Aus der Sehnsucht nach solchen Freundschaften ereignet sich nun das Seltene, dass der Dichter in rückhaltlosem Vertrauen, ohne seinen eigenen Leumund zu schonen, seine innersten Empfindungen und Gedanken einer ihm gänzlich fremden Welt mitzuteilen bereit ist.
Der Dichter handelt daher oft im bürgerlichen Sinne unklug. Hat er keinen Erfolg mit seinen Schriften, dann wird er zur Zielscheibe von Spott und Hohn. Nur wenn eine breite Öffentlichkeit ihm Anerkennung zollt, dann sind auch die Bürger bereit, vor ihm den Hut zu ziehen. Immer wieder denke ich hierbei an das tiefsinnige Sonett von Charles Baudelaire mit dem Titel „Albatros“. Dieser mächtige Vogel ist in seinem Element, den Lüften, Wolken und Winden, wahrer König und Herrscher. Steht er aber auf den Planken des Schiffes, dann hindern ihn seine mächtigen Schwingen am Gehen. Und die Seeleute, die von seinem kühnen Flug nicht die mindeste Ahnung haben, übergießen ihn mit ihrem Spott.

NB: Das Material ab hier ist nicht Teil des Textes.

(* ===== verification/LogRate.v ===== *)
(** * How fast the error store can grow

    The token bucket in front of new error groups, in exact arithmetic. *)

From S2P Require Import Prelude GoTime Num NumReal Redact ErrTrack.
From stdpp Require Import base gmap strings tactics list.
From Stdlib Require Import ZArith Lia Reals Lra.
Import ErrTrack.

Module LogRate.

Section rate.
Local Open Scope R_scope.

Lemma seconds_exact d : Seconds (F := R) d = IZR d / 1000000000.
Proof.
  unfold Seconds. cbn [fadd fdiv fofZ num_R]. rewrite (Z.quot_rem' d Second) at 3. rewrite plus_IZR, mult_IZR. unfold Second. lra.
Qed.

Context (t0 : time) (rate : Z) (Hrate : (0 <= rate)%Z).

(** What the bucket has handed out since [t0], at most. *)
Definition spent (s : Store (F := R)) : R := IZR rate * (1 + IZR (s_lastRefill s - t0) / 1000000000) - s_tokens s.

Record bucket_ok (tmax : time) (s : Store (F := R)) : Prop := {
  bo_rate : s_refillRate s = IZR rate;
  bo_times : (t0 <= s_lastRefill s <= tmax)%Z;
  bo_tokens : 0 <= s_tokens s }.

Lemma refill_spends tmax now s tk :
  bucket_ok tmax s → (now <= tmax)%Z → (0 < Sub now (s_lastRefill s))%Z → 0 <= tk <= s_tokens s + IZR (Sub now (s_lastRefill s)) / 1000000000 * s_refillRate s →
  bucket_ok tmax (set_bucket tk now s) ∧ spent s <= spent (set_bucket tk now s).
Proof.
  intros [Hr Ht Hk] Hn Hpos Htk. assert (Sub now (s_lastRefill s) <= now - s_lastRefill s)%Z as Hs by (unfold Sub, minDuration, maxDuration in *; lia).
  split; [split; cbn; [done|lia|lra]|]. unfold spent. cbn [s_lastRefill s_tokens set_bucket]. rewrite Hr in Htk.
  replace (now - t0)%Z with ((s_lastRefill s - t0) + (now - s_lastRefill s))%Z by lia. rewrite (plus_IZR (s_lastRefill s - t0)).
  apply IZR_le in Hs. apply IZR_le in Hrate.
  pose proof (Rmult_le_compat_r (IZR rate) (IZR (Sub now (s_lastRefill s)) / 1000000000) (IZR (now - s_lastRefill s) / 1000000000) ltac:(lra) ltac:(lra)). lra.
Qed.

Lemma take_spends tmax now s ok s' :
  bucket_ok tmax s → 0 <= s_maxTokens s → (now <= tmax)%Z → takeToken now s = (ok, s') →
  bucket_ok tmax s' ∧ s_maxTokens s' = s_maxTokens s ∧ spent s + (if ok then 1 else 0) <= spent s'.
Proof.
  intros Hb Hm Hn. unfold takeToken. rewrite seconds_exact. set (s1 := if fltb f0 _ then _ else s).
  assert (bucket_ok tmax s1 ∧ s_maxTokens s1 = s_maxTokens s ∧ spent s <= spent s1) as (Hb1 & Em & Hs1).
  { subst s1. destruct (fltb _ _) eqn:E; [|split_and!; [done|done|lra]].
    apply R_ltb in E. rewrite R_f0 in E. assert (0 < Sub now (s_lastRefill s))%Z as Hpos by (apply lt_IZR; lra).
    destruct (refill_spends tmax now s (if fltb (s_maxTokens s) (s_tokens s + IZR (Sub now (s_lastRefill s)) / 1000000000 * s_refillRate s) then s_maxTokens s
                                        else s_tokens s + IZR (Sub now (s_lastRefill s)) / 1000000000 * s_refillRate s) Hb Hn Hpos) as [? ?]; [|done].
    destruct Hb as [Hr Ht Hk]. assert (0 <= IZR (Sub now (s_lastRefill s)) / 1000000000 * s_refillRate s).
    { rewrite Hr. apply Rmult_le_pos; [lra|by apply IZR_le]. }
    destruct (fltb (s_maxTokens s) _) eqn:Em; [apply R_ltb in Em|]; lra. }
  destruct (fltb (s_tokens s1) f1) eqn:E; intros [= <- <-]; (split; [|split; [done|]]); [done|lra| |].
  - destruct Hb1 as [Hr Ht Hk]. apply R_ltb_false in E. rewrite R_f1 in E. split; cbn; [done|done|lra].
  - revert Hs1. unfold spent. cbn -[s1]. lra.
Qed.

(** ** Runs of [Record] *)

Definition recorded : Type := time * string * Z * SanitizedEvent.

Definition record1 (s : Store (F := R)) (r : recorded) : Store := let '(now, id, level, ev) := r in (Record_ now id level ev s).2.

Record run_ok (tmax : time) (s : Store (F := R)) : Prop := {
  ro_bucket : bucket_ok tmax s;
  ro_max : 0 <= s_maxTokens s;
  ro_created : (0 <= s_totalGroupsEv s)%Z ∧ IZR (s_totalGroupsEv s) <= spent s }.

Lemma u64_le z : (0 <= z)%Z → (0 <= u64 z <= z)%Z.
Proof. intros Hz. unfold u64. split; [by apply Z.mod_pos_bound|by apply Z.mod_le]. Qed.

(** The same bucket, and no more groups counted. *)
Record quiet (s s' : Store (F := R)) : Prop := {
  qu_tokens : s_tokens s' = s_tokens s;
  qu_max : s_maxTokens s' = s_maxTokens s;
  qu_rate : s_refillRate s' = s_refillRate s;
  qu_last : s_lastRefill s' = s_lastRefill s;
  qu_created : (0 <= s_totalGroupsEv s → 0 <= s_totalGroupsEv s' <= s_totalGroupsEv s)%Z }.

Lemma quiet_trans s1 s2 s3 : quiet s1 s2 → quiet s2 s3 → quiet s1 s3.
Proof. intros [A1 A2 A3 A4 A5] [B1 B2 B3 B4 B5]. split; try congruence. lia. Qed.

Lemma quiet_refl s : quiet s s.
Proof. split; done || lia. Qed.

Lemma quiet_table groups lru s : quiet s (set_table groups lru s).
Proof. split; cbn; done || lia. Qed.

Lemma quiet_count e d v s : quiet s (count e d v 0 s).
Proof. split; cbn; try done. rewrite Z.add_0_r. apply u64_le. Qed.

Lemma quiet_broadcast ev s : quiet s (broadcast ev s).
Proof. split; cbn; done || lia. Qed.

Lemma quiet_front id s : quiet s (MoveToFront id s).
Proof. unfold MoveToFront. case_bool_decide; auto using quiet_table, quiet_refl. Qed.

Lemma quiet_evict n s : quiet s (evict_full n s).
Proof.
  revert s. induction n as [|n IH]; intros s; cbn [evict_full]; [apply quiet_refl|]. destruct (_ <? _)%Z; [apply quiet_refl|].
  destruct (last _); [|apply quiet_refl]. eauto using quiet_trans, quiet_table, quiet_count.
Qed.

Lemma quiet_ok tmax s s' : quiet s s' → run_ok tmax s → run_ok tmax s'.
Proof.
  intros [E1 E2 E3 E4 E5] [[Hr Ht Hk] Hm [Hp Hc]]. specialize (E5 Hp). split; [split|..]; unfold spent in *; rewrite ?E1, ?E2, ?E3, ?E4; try done.
  split; [lia|]. destruct E5 as [_ E5%IZR_le]. lra.
Qed.

Lemma insert_ok tmax now id level ev s :
  bucket_ok tmax s → 0 <= s_maxTokens s → (0 <= s_totalGroupsEv s)%Z → IZR (s_totalGroupsEv s) + 1 <= spent s →
  run_ok tmax (insert_group now id level ev s).
Proof.
  intros Hb Hm Hp Hc. unfold insert_group. destruct (s_groups s !! id) as [g|].
  - eapply quiet_ok; [eapply quiet_trans; [apply quiet_table|apply quiet_broadcast]|]. split; [done..|split; [done|lra]].
  - eapply quiet_ok; [apply quiet_broadcast|]. pose proof (quiet_evict (length (s_lru s)) s) as Hq. set (s1 := evict_full _ s) in *.
    assert (run_ok tmax s1) as [[Hr Ht Hk] Hm1 _] by (eapply quiet_ok; [exact Hq|]; split; [done..|split; [done|lra]]). destruct Hq as [E1 E2 E3 E4 E5]. specialize (E5 Hp).
    assert (spent (count 0 0 0 1 (set_table (<[id := mkGroup id (unix now) (unix now) 1 level ev]> (s_groups s1)) (id :: s_lru s1) s1)) = spent s) as Es by (unfold spent; cbn [s_lastRefill s_tokens count set_table]; by rewrite E1, E4).
    split; [split; cbn; done|done|]. rewrite Es. cbn. pose proof (u64_le (s_totalGroupsEv s1 + 1) ltac:(lia)) as Hu. split; [lia|].
    assert (IZR (u64 (s_totalGroupsEv s1 + 1)) <= IZR (s_totalGroupsEv s + 1)) as Hle by (apply IZR_le; lia). rewrite plus_IZR in Hle. lra.
Qed.

Lemma record_ok tmax now id level ev s : (now <= tmax)%Z → run_ok tmax s → run_ok tmax (Record_ now id level ev s).2.
Proof.
  intros Hn Hs. unfold Record_. apply (quiet_ok _ _ _ (quiet_count 1 0 0 s)) in Hs. set (s1 := count 1 0 0 0 s) in *. destruct (s_groups s1 !! id) as [g|].
  - eapply quiet_ok; [|exact Hs]. unfold hit_group. destruct (_ =? _)%Z; eauto using quiet_trans, quiet_table, quiet_front, quiet_broadcast.
  - destruct Hs as [Hb Hm [Hp Hc]]. destruct (takeToken now s1) as [ok s2] eqn:E. destruct (take_spends tmax now s1 ok s2 Hb Hm Hn E) as (Hb2 & Em & Hsp).
    assert (s_totalGroupsEv s2 = s_totalGroupsEv s1) as Ec by (unfold takeToken in E; repeat case_match; by simplify_eq).
    destruct ok; cbn [negb snd].
    + apply insert_ok; rewrite ?Em, ?Ec; auto. lra.
    + eapply quiet_ok; [apply quiet_count|]. split; rewrite ?Em, ?Ec; auto. split; [done|lra].
Qed.

End rate.

(** In exact arithmetic, over any calls of [Record] between the creation
    of the store and [tmax], the groups ever created are at most the rate's
    burst plus the rate for each second gone by. *)
Theorem new_groups_rate t0 tmax capacity rate (rs : list recorded) :
  (t0 <= tmax)%Z → Forall (λ r, r.1.1.1 <= tmax)%Z rs →
  let rate' := (if rate <=? 0 then DefaultNewGroupRate else rate)%Z in
  (IZR (s_totalGroupsEv (foldl record1 (NewStore t0 capacity rate) rs)) <= IZR rate' * (1 + IZR (tmax - t0) / 1000000000))%R.
Proof.
  intros Ht Hrs rate'. assert (0 <= rate')%Z as Hr' by (unfold rate', DefaultNewGroupRate; destruct (Z.leb_spec rate 0); lia).
  assert (run_ok t0 rate' tmax (NewStore t0 capacity rate)) as H0.
  { split; [split; cbn; [done|lia|]|cbn|split; [done|unfold spent; cbn; rewrite Z.sub_diag; fold rate'; lra]]; by apply IZR_le. }
  assert (∀ s, run_ok t0 rate' tmax s → run_ok t0 rate' tmax (foldl record1 s rs)) as Hrun.
  { induction Hrs as [|[[[now id] level] ev] rs Hn _ IH]; intros s Hs; [done|]. cbn [foldl]. by apply IH, record_ok. }
  destruct (Hrun _ H0) as [[_ [Hl1 Hl2] Hk] _ [_ Hc]]. eapply Rle_trans; [exact Hc|]. unfold spent.
  apply IZR_le in Hr'. assert (IZR (s_lastRefill (foldl record1 (NewStore t0 capacity rate) rs) - t0) <= IZR (tmax - t0))%R as Hle by (apply IZR_le; lia).
  pose proof (Rmult_le_compat_l (IZR rate') _ _ Hr' Hle). lra.
Qed.

End LogRate.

Also ergeht es auch dem Schriftsteller. Er erlebt, indem er seine Werke einer breiten Öffentlichkeit mitteilen möchte, häufig die Erfahrung, ausgegrenzt zu werden. Denn mit ihrem dumpfen Bürgerinstinkt fühlen die andern, dass er anders ist als sie. Und der Bürger agiert und reagiert in der Masse und lässt sich vom Masseninstinkt treiben. Er sondert das Fremdartige aus, geht ihm gegenüber zumindest auf vorsichtige Distanz. Mit dieser Erfahrung muss der Schriftsteller leben. Und jedermann, der der Versuchung erliegt, in seinem Leben das Schreiben zu seinem schicksalhaften Hauptzweck zu machen, muss wissen, worauf er sich mit diesem alles verzehrenden Hobby einlässt. Es kann sein, ihm winkt ein glückliches Geschick und es wird ihm, vielleicht erst nach seinem Tod, ein Lorbeerkranz aufs Haupt gesetzt. Dann hat er das bessere Teil erwählt. Es kann aber auch sein, dass er unbekannt und unverstanden bleibt, dann zahlt er einen bitteren Preis für die verlockende Versuchung, am Kelch der Kunst zu nippen.